The Royal Family
BUT THEN, IN 1983, Charles Tabas died.
So, too, did his father’s wish that the family would always come first.
“My father couldn’t have been dead more than a couple of days when Uncle Dan came in waving a paper that stated that the surviving brother becomes the manager of the business,” Nancy Tabas, Charles’s daughter, told the Inquirer in 2001. “My brothers and I looked at each other. We had barely buried my father in the ground.”
At first, having Dan in charge seemed to work. Both he and Charles’s widow, Harriette, received $10,000 checks each month from the business, which also paid various personal expenses for them. Plus, Dan took in as much as $180,000 a year for managing Tabas Enterprises. But after three years, Tabas Enterprises suddenly stopped paying Harriette’s expenses, even as it kept paying Dan’s.

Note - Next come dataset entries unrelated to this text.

(* ===== verification/Tiers.v ===== *)
(** * The tiers of the node's pool

    [mempool/resource_optimizer.rs] of klomang-node: a bounded map in memory in front of
    the transactions family of the storage, and a policy that chooses what moves from
    the first to the second.  The cold tier is the cache layer of [Storage.v].
    Readings of the clock are arguments; [order] is the order in which the hot tier is
    iterated. *)

From Stdlib Require Import Init.Byte Floats.SpecFloat.
From stdpp Require Import gmap.
From S2P Require Import Prelude Crypto Transaction Pow NodePrelude Storage MemoryStore F64 PriorityScheduler.

Record ResourceOptimizerConfig := {
  hot_tier_max_transactions : Z;
  hot_tier_max_memory_bytes : Z;
  lru_weight : f64;
  fee_score_weight : f64;
  promotion_age_threshold : Z;
  promotion_fee_threshold : Z
}.
(** 0.6, 0.4 *)
Definition default_lru_weight : f64 := S754_finite false 5404319552844595 (-53).
Definition default_fee_score_weight : f64 := S754_finite false 7205759403792794 (-54).
Definition default_optimizer_config : ResourceOptimizerConfig :=
  {| hot_tier_max_transactions := 5000; hot_tier_max_memory_bytes := 100000000; lru_weight := default_lru_weight;
     fee_score_weight := default_fee_score_weight; promotion_age_threshold := 300; promotion_fee_threshold := 10 |}.

Record TransactionMetadata := {
  arrival_time : Z;
  meta_fee_rate : Z;
  last_access_time : Z;
  memory_size : Z;
  has_dependents : bool
}.

(** [From<&Transaction> for TransactionValue] *)
Definition transaction_value_of (tx : Transaction) : TransactionValue :=
  {| tv_tx_hash := as_bytes (id tx);
     tv_inputs := (λ i, {| previous_tx_hash := as_bytes (prev_tx i); output_index := index i |}) <$> inputs tx;
     tv_outputs := (λ o, {| amount := value o; out_pubkey_hash := as_bytes (pubkey_hash o) |}) <$> outputs tx;
     tv_fee := sat_mul 64 (wrap 64 (max_fee_per_gas tx)) (gas_limit tx) |}.

(** [estimate_memory_size], [estimate_fee_rate] *)
Definition estimate_memory_size (tx : Transaction) : Z :=
  wrap 64 (200 + Z.of_nat (length (inputs tx)) * 150 + Z.of_nat (length (outputs tx)) * 50
           + Z.of_nat (length (execution_payload tx))).
Definition estimate_fee_rate (tx : Transaction) : Z :=
  let size := wrap 64 (Z.of_nat (length (inputs tx)) * 32 + Z.of_nat (length (outputs tx)) * 32 + 200) in
  if 0 <? size then 1000 / size else 1.

Section tiers.
Context {D : Type} {C : Type → Type} `{RocksDb D} `{LruCache C} `{Codec TransactionValue}.

Record ResourceOptimizer := {
  hot_transactions : gmap key (Transaction * TransactionMetadata);
  current_memory_bytes : Z;
  cold_tier : StorageCacheLayer D C;
  optimizer_config : ResourceOptimizerConfig
}.
Definition ResourceOptimizer_new (kv : StorageCacheLayer D C) (config : ResourceOptimizerConfig) : ResourceOptimizer :=
  {| hot_transactions := ∅; current_memory_bytes := 0; cold_tier := kv; optimizer_config := config |}.
Definition set_hot (m : gmap key (Transaction * TransactionMetadata)) (mem : Z) (s : ResourceOptimizer) : ResourceOptimizer :=
  {| hot_transactions := m; current_memory_bytes := mem; cold_tier := cold_tier s; optimizer_config := optimizer_config s |}.
Definition set_cold (c : StorageCacheLayer D C) (s : ResourceOptimizer) : ResourceOptimizer :=
  {| hot_transactions := hot_transactions s; current_memory_bytes := current_memory_bytes s; cold_tier := c;
     optimizer_config := optimizer_config s |}.

Abbreviation optimizing := (method ResourceOptimizer string).

(** ** The hot tier *)
Definition hot_add (now : Z) (tx_hash : key) (tx : Transaction) (fee_rate : Z) : optimizing unit :=
  let memory := estimate_memory_size tx in
  let metadata := {| arrival_time := now; meta_fee_rate := fee_rate; last_access_time := now; memory_size := memory;
                     has_dependents := false |} in
  s ← get;
  _ ← lift (ensure (Z.of_nat (size (hot_transactions s)) <? hot_tier_max_transactions (optimizer_config s))
              "Hot tier transaction limit exceeded");
  _ ← lift (ensure (wadd 64 (current_memory_bytes s) memory <=? hot_tier_max_memory_bytes (optimizer_config s))
              "Hot tier memory limit exceeded");
  put (set_hot (<[tx_hash := (tx, metadata)]> (hot_transactions s)) (wadd 64 (current_memory_bytes s) memory) s).
Definition touch (now : Z) (e : Transaction * TransactionMetadata) : Transaction * TransactionMetadata :=
  (e.1, {| arrival_time := arrival_time e.2; meta_fee_rate := meta_fee_rate e.2; last_access_time := now;
           memory_size := memory_size e.2; has_dependents := has_dependents e.2 |}).
Definition hot_get (now : Z) (tx_hash : key) (s : ResourceOptimizer) : option Transaction * ResourceOptimizer :=
  match hot_transactions s !! tx_hash with
  | Some e => (Some e.1, set_hot (<[tx_hash := touch now e]> (hot_transactions s)) (current_memory_bytes s) s)
  | None => (None, s)
  end.
Definition hot_remove (tx_hash : key) (s : ResourceOptimizer) :
    option (Transaction * TransactionMetadata) * ResourceOptimizer :=
  match hot_transactions s !! tx_hash with
  | Some e => (Some e, set_hot (delete tx_hash (hot_transactions s)) (wsub 64 (current_memory_bytes s) (memory_size e.2)) s)
  | None => (None, s)
  end.
Definition hot_contains (tx_hash : key) (s : ResourceOptimizer) : bool := bool_decide (is_Some (hot_transactions s !! tx_hash)).
Definition get_metadata (tx_hash : key) (s : ResourceOptimizer) : option TransactionMetadata :=
  snd <$> hot_transactions s !! tx_hash.
Definition set_has_dependents (tx_hash : key) (b : bool) (s : ResourceOptimizer) : ResourceOptimizer :=
  match hot_transactions s !! tx_hash with
  | Some e =>
      let e := (e.1, {| arrival_time := arrival_time e.2; meta_fee_rate := meta_fee_rate e.2;
                        last_access_time := last_access_time e.2; memory_size := memory_size e.2; has_dependents := b |}) in
      set_hot (<[tx_hash := e]> (hot_transactions s)) (current_memory_bytes s) s
  | None => s
  end.

Record HotTierStats := {
  transaction_count : Z;
  memory_usage : Z;
  memory_limit : Z;
  transaction_limit : Z;
  utilization : f64
}.
Definition hot_stats (s : ResourceOptimizer) : HotTierStats :=
  let config := optimizer_config s in
  {| transaction_count := Z.of_nat (size (hot_transactions s)); memory_usage := current_memory_bytes s;
     memory_limit := hot_tier_max_memory_bytes config; transaction_limit := hot_tier_max_transactions config;
     utilization :=
       if 0 <? hot_tier_max_memory_bytes config
       then f64_mul (f64_div (f64_of_Z (current_memory_bytes s)) (f64_of_Z (hot_tier_max_memory_bytes config))) (f64_of_Z 100)
       else S754_zero false |}.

Harriette responded with a lawsuit. It claimed that her brother-in-law was being unfair with the income, and that he was also sending false financial statements and using business money for personal use.
“No one was happy about being in court,” says Roy Jonas, who flew up from Florida to try and help the Tabases work things out.
One person close to the family, though, says that all of this had very little to do with Dan not playing fair with the money. The real issue was that Dan hadn’t played fair with his niece and nephews. According to the friend, soon after Charles died, Dan took all of Charles’s kids off the payrolls of the various family businesses. That, says the friend, is what ignited the fire. “I don’t know why he fired them,” says the friend, who notes that at the time, all the Tabas cousins had been working for the family business, though their jobs didn’t necessarily require much work. “If it was me, I would have hired them back as soon as there was a problem. But once Dan took a position, he wouldn’t back away from it.”
Which may be why even after Dan signed a settlement agreement in 1987 that said, among other things, he would allow Charles’s family to see the books for Tabas Enterprises, he continued to withhold them.
And that may be why Harriette dialed it up a notch: She filed another suit against Dan, his family, and some executives at Royal Bank. But this one wasn’t in the Montgomery County Court of Common Pleas. This complaint was federal — brought in 1991 under the Racketeer Influenced and Corrupt Organizations Act, claiming that Dan Tabas and the rest of the defendants “conspired to defraud the Estate of its equal share of Tabas Enterprises’ income … through a pattern of racketeering activity including mail fraud” that deprived them of more than $3 million that rightfully belonged to Charles’s family.
That’s when things really got nasty.